One possibility (and I don't say this is the difference) is the addition or change of an absorber to the bottom box of the shutter (where the curtains run into at the end of their run). To the right is an image of this box I took at Photokina 2010 from a K-5 cut model. The darker material looks like some absorbing material to me. I don't know if it is a new element in the shutter. I don't have a corresponding image for the K-7. But clearly, the curtains don't run at full speed onto a metal stop for the K-5.

Here is a sound recording of only the first curtain opening, first 6 times for the K-7, then 6 times for the K-5
                                        -> Sound clip.

You may or may not hear a difference, depending on who you ask ;) I believe to hear a somewhat more hollow sound for the K-7. 

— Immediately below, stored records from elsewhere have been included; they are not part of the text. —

(** * Open Agent Trust SDK: the client-side reputation aggregation

    A shallow embedding of [AgentTrustSDK.getWeightedReputation]
    (src/unnamed/part_000, lines 262-311; TypeScript original in
    src/unnamed/part_004) and of the types it uses
    (src/dist/types/index.d.ts), with the properties the specification
    states about it.

    Modelling conventions of the first model.
    - A JavaScript [number] is an exact rational ([Qc], canonical
      fractions with Leibniz equality).  Sums and quotients are therefore
      exact; IEEE-754 rounding, NaN and the infinities are outside this
      model.  The only quotients the code takes have a non-zero
      denominator (lemma [byCategory_groups_nonempty] and the guard on
      [allScores.length]), so the value Rocq gives to [x / 0] is never
      observed.
    - A [bigint] is a [Z].  A [string] stands for the JavaScript string
      whose UTF-16 code units are the codes of its characters, one code
      unit per character and each below 256 ([codeUnits]); strings with a
      code unit from 256 on are outside the model.
    - The two plain objects used as dictionaries ([byCategory] and
      [categoryScores]) are finite maps [gmap string _].  Every key the
      code writes has the shape [namespace:tag] and so contains a colon:
      it is neither an array index nor a property inherited from
      [Object.prototype], hence [obj[key]] reads exactly what the code
      stored under [key].
    - [await] on a contract read either yields a value or rejects; a
      method is a function from the SDK object to an outcome and the SDK
      object after the call.

    The second model ([Numeric]) is the same code over an arithmetic given
    as a parameter, with the two plain objects as lists of properties in
    insertion order, the order [Object.entries] and [Object.values]
    enumerate.  Its instance [Numeric.binary64] is the arithmetic of the
    code: IEEE-754 doubles, every sum and quotient rounded.  Its instance
    [Numeric.exact] is the first model (lemma [exact_report]).  What is
    proved of the first model holds of the code up to rounding only; the
    last part of the file says which properties survive rounding and which
    do not. *)

From Stdlib Require Import QArith Qcanon ZArith Ascii String List.
From Stdlib Require Import PrimFloat Uint63 SpecFloat FloatOps FloatAxioms.
From stdpp Require Import base numbers option list strings gmap fin_maps.

Local Open Scope string_scope.
Local Open Scope list_scope.
Local Open Scope nat_scope.

(** ** Data model (src/dist/types/index.d.ts) *)

Record Attestation := mkAttestation {
  fromAgent : Z;
  toAgent : Z;
  namespace : string;
  tag : string;
  score : Qc;
  interactionId : string;
  comment : string;
  timestamp : Z;
}.

Module Query.
(** [WeightedReputationQuery]: every field is optional. *)
Record t := mk {
  viewerAgentId : option Z;
  namespace : option string;
  tag : option string;
}.
End Query.

Inductive RiskLevel := low | medium | high | critical.

Record WeightedReputation := mkWeightedReputation {
  overall : Qc;
  byCategory : gmap string Qc;
  decayFactor : Qc;
  riskLevel : RiskLevel;
  suspicionScore : Qc;
  totalAttestations : nat;
}.

Global Instance RiskLevel_eq_dec : EqDecision RiskLevel.
Proof. solve_decision. Defined.

(** ** JavaScript helpers *)

(** [query?.namespace] and [query?.tag]: [undefined] when the query itself
    is absent. *)
Definition optChain {A} (query : option Query.t) (field : Query.t → option A)
  : option A :=
  match query with
  | Some q => field q
  | None => None
  end.

(** Truthiness of an optional string: [undefined] and the empty string are
    falsy. *)
Definition truthy (s : option string) : bool :=
  match s with
  | Some EmptyString => false
  | Some _ => true
  | None => false
  end.

(** [scores.reduce((a, b) => a + b, 0)] *)
Definition reduceSum (scores : list Qc) : Qc := foldl Qcplus 0%Qc scores.

(** [scores.length] as a number. *)
Definition lengthNum {A} (l : list A) : Qc := Qc_of_Z (Z.of_nat (length l)).

(** [scores.reduce((a, b) => a + b, 0) / scores.length] *)
Definition average (scores : list Qc) : Qc :=
  (reduceSum scores / lengthNum scores)%Qc.

(** ** The body of [getWeightedReputation], one definition per local *)

Module Aggregate.

(** [if (cond) l = l.filter(a => field(a) === cond)] *)
Definition filterStep (field : Attestation → string) (cond : option string)
    (l : list Attestation) : list Attestation :=
  match cond with
  | Some wanted =>
      if truthy cond then filter (λ a, field a = wanted) l else l
  | None => l
  end.

(** Lines 268-274. *)
Definition filteredAttestations (attestations : list Attestation)
    (query : option Query.t) : list Attestation :=
  let filteredAttestations := attestations in
  let filteredAttestations :=
    filterStep namespace (optChain query Query.namespace) filteredAttestations in
  let filteredAttestations :=
    filterStep tag (optChain query Query.tag) filteredAttestations in
  filteredAttestations.

(** [`${att.namespace}:${att.tag}`] *)
Definition key (att : Attestation) : string :=
  namespace att +:+ ":" +:+ tag att.

(** One iteration of the grouping loop, lines 278-281. *)
Definition groupStep (byCategory : gmap string (list Qc)) (att : Attestation)
    : gmap string (list Qc) :=
  let key := key att in
  let byCategory :=
    match byCategory !! key with
    | None => <[key := []]> byCategory
    | Some _ => byCategory
    end in
  alter (λ scores, scores ++ [score att]) key byCategory.

(** Lines 276-282. *)
Definition byCategory (filteredAttestations : list Attestation)
    : gmap string (list Qc) :=
  foldl groupStep ∅ filteredAttestations.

So, there may be a change in the body. I cannot reliably say though. Moreover, if the shutter was modified, chances are high the modification was applied to current batches of the K-7 production too. There is no reason why K-7 and K-5 shouldn't share the exact same shutter in the fab. 

Therefore, people with a newer K-7 may want to retest theirs. 

My Serials: K-5: #38304XX; K-7: #34044XX 

4. Conclusion

The shutter-induced blur in the Pentax K-5 is measurable but it should be small enough to be of no concern in day to day photography. The absolute magnitude of the effect sits halfway in between a K20D which has almost no measurable effect and a K-7 which exhibits an effect large enough to make some people notice in their work. 

The matter may now have reached a satisfactory state with the K-5. But there remains work to be done for Pentax to fully understand and eliminate any unnecessary effects which compromise image sharpness. 

It would be interesting to test another camera with fast shutter (like a D300s) to compare the absolute magnitude of the shutter blur effect which is never zero. Esp. at ~1/160 s. Ideally, vendors would measure it and make part of their cameras' shutter specification.